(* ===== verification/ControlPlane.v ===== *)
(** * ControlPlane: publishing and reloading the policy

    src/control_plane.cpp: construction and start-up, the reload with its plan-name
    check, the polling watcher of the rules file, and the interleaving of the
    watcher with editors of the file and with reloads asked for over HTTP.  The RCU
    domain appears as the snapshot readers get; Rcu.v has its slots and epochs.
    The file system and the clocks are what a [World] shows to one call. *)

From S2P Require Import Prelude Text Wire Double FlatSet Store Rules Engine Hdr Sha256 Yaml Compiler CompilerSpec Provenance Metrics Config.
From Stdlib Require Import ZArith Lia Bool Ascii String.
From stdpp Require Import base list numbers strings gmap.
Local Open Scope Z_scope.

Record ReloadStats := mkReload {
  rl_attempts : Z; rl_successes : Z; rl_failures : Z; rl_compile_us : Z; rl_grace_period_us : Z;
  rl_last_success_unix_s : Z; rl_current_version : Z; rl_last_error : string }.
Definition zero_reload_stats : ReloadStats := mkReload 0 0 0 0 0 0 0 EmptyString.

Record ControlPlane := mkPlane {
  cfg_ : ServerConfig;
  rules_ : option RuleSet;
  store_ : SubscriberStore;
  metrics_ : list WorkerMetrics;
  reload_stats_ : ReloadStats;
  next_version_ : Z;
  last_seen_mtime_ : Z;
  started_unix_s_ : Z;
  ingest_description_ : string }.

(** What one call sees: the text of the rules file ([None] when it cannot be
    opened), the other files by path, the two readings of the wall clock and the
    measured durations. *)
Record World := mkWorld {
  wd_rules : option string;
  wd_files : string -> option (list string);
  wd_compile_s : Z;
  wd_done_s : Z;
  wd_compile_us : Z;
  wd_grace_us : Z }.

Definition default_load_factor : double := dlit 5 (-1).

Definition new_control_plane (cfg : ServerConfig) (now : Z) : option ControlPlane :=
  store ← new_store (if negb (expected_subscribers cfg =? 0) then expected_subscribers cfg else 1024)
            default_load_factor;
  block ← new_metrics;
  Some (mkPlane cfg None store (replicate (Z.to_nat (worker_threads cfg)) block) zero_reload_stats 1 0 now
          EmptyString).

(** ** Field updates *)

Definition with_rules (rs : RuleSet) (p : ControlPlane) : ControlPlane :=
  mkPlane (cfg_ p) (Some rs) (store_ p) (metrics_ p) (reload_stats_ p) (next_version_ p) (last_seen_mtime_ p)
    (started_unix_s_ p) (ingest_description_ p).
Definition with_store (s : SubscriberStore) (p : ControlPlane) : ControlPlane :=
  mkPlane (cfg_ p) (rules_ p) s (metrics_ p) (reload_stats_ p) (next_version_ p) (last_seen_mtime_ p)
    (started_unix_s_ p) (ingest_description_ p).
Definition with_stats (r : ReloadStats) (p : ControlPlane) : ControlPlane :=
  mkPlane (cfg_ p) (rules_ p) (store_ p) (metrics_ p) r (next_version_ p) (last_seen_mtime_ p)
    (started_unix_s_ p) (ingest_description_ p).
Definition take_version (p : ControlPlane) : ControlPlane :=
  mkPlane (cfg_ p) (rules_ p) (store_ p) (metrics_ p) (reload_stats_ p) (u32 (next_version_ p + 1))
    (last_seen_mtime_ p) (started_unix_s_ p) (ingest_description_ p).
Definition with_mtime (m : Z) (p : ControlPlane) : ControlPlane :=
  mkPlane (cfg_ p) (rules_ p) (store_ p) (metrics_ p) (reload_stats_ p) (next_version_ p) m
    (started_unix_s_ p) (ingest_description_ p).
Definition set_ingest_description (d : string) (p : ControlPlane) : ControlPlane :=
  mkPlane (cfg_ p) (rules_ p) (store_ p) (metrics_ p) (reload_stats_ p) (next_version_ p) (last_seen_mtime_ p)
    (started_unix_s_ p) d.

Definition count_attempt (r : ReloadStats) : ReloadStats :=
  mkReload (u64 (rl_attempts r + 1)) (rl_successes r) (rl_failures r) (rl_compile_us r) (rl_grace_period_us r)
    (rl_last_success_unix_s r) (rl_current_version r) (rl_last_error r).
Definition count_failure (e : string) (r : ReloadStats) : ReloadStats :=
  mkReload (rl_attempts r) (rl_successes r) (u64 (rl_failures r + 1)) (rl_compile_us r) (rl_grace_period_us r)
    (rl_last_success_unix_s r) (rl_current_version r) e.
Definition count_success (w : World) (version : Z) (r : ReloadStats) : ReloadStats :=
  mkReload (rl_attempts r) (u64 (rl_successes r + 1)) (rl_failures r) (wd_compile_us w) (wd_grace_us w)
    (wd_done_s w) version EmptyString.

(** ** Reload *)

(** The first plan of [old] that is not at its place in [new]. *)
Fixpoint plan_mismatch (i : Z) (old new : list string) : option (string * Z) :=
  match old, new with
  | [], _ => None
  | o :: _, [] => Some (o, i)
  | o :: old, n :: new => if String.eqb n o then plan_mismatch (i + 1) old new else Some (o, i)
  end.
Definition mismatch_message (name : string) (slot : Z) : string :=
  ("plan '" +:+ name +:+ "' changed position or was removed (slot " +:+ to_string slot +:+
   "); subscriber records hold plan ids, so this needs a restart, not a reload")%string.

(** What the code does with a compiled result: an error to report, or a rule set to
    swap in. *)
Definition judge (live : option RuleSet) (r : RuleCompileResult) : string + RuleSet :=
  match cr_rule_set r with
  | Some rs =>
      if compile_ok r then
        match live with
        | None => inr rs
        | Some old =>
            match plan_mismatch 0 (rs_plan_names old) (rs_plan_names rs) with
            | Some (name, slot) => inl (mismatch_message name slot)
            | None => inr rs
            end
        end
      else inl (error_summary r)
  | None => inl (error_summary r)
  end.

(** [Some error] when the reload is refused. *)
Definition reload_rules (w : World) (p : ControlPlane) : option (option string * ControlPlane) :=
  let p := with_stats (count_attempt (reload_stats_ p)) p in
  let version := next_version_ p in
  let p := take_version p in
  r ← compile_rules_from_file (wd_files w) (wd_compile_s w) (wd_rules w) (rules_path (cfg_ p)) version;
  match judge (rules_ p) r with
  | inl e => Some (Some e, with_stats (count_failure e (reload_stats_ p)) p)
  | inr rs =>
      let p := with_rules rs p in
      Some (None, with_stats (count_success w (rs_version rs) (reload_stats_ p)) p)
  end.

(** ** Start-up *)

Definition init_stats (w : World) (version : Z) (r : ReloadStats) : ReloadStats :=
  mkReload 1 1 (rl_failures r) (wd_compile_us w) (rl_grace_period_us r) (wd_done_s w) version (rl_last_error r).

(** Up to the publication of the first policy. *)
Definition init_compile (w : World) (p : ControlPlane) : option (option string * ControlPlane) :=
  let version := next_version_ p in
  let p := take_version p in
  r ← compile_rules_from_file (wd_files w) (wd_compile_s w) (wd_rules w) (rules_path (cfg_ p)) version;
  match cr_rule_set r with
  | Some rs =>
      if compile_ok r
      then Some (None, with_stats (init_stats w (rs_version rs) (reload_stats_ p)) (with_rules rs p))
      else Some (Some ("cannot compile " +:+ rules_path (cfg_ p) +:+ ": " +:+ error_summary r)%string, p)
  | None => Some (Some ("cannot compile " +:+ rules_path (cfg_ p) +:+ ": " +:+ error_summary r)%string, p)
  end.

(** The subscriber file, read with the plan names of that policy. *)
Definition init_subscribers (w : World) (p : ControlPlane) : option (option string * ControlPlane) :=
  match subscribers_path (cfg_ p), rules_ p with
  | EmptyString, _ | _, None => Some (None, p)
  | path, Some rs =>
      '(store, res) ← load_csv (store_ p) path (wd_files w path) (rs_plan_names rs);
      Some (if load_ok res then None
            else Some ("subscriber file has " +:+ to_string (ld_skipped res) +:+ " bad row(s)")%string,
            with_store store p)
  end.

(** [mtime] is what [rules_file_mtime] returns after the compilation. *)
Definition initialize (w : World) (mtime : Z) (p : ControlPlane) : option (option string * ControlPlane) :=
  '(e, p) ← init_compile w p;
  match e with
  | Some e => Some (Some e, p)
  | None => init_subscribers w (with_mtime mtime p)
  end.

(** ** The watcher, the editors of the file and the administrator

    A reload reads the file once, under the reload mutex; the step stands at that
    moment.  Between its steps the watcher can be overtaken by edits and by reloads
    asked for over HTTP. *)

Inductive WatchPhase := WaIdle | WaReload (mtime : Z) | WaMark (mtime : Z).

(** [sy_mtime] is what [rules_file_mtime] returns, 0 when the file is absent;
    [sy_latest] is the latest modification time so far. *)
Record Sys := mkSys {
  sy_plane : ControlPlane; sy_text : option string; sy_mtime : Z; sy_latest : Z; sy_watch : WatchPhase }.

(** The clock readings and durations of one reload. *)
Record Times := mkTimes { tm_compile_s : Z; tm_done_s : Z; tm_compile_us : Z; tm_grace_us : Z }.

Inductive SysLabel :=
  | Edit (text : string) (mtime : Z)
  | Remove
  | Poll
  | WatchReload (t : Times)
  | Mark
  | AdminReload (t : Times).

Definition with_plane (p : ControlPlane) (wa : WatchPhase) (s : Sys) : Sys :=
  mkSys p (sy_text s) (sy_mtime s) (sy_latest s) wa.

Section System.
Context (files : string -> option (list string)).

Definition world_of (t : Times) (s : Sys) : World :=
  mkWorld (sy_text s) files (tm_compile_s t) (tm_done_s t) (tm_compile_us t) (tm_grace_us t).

************

### Your goal:
Reproduce exactly, and only, the lines from the start of the entries through the one that contains "(** ** Field updates *)".

### Finished task:
(* ===== verification/ControlPlane.v ===== *)
(** * ControlPlane: publishing and reloading the policy

    src/control_plane.cpp: construction and start-up, the reload with its plan-name
    check, the polling watcher of the rules file, and the interleaving of the
    watcher with editors of the file and with reloads asked for over HTTP.  The RCU
    domain appears as the snapshot readers get; Rcu.v has its slots and epochs.
    The file system and the clocks are what a [World] shows to one call. *)

From S2P Require Import Prelude Text Wire Double FlatSet Store Rules Engine Hdr Sha256 Yaml Compiler CompilerSpec Provenance Metrics Config.
From Stdlib Require Import ZArith Lia Bool Ascii String.
From stdpp Require Import base list numbers strings gmap.
Local Open Scope Z_scope.

Record ReloadStats := mkReload {
  rl_attempts : Z; rl_successes : Z; rl_failures : Z; rl_compile_us : Z; rl_grace_period_us : Z;
  rl_last_success_unix_s : Z; rl_current_version : Z; rl_last_error : string }.
Definition zero_reload_stats : ReloadStats := mkReload 0 0 0 0 0 0 0 EmptyString.

Record ControlPlane := mkPlane {
  cfg_ : ServerConfig;
  rules_ : option RuleSet;
  store_ : SubscriberStore;
  metrics_ : list WorkerMetrics;
  reload_stats_ : ReloadStats;
  next_version_ : Z;
  last_seen_mtime_ : Z;
  started_unix_s_ : Z;
  ingest_description_ : string }.

(** What one call sees: the text of the rules file ([None] when it cannot be
    opened), the other files by path, the two readings of the wall clock and the
    measured durations. *)
Record World := mkWorld {
  wd_rules : option string;
  wd_files : string -> option (list string);
  wd_compile_s : Z;
  wd_done_s : Z;
  wd_compile_us : Z;
  wd_grace_us : Z }.

Definition default_load_factor : double := dlit 5 (-1).

Definition new_control_plane (cfg : ServerConfig) (now : Z) : option ControlPlane :=
  store ← new_store (if negb (expected_subscribers cfg =? 0) then expected_subscribers cfg else 1024)
            default_load_factor;
  block ← new_metrics;
  Some (mkPlane cfg None store (replicate (Z.to_nat (worker_threads cfg)) block) zero_reload_stats 1 0 now
          EmptyString).

(** ** Field updates *)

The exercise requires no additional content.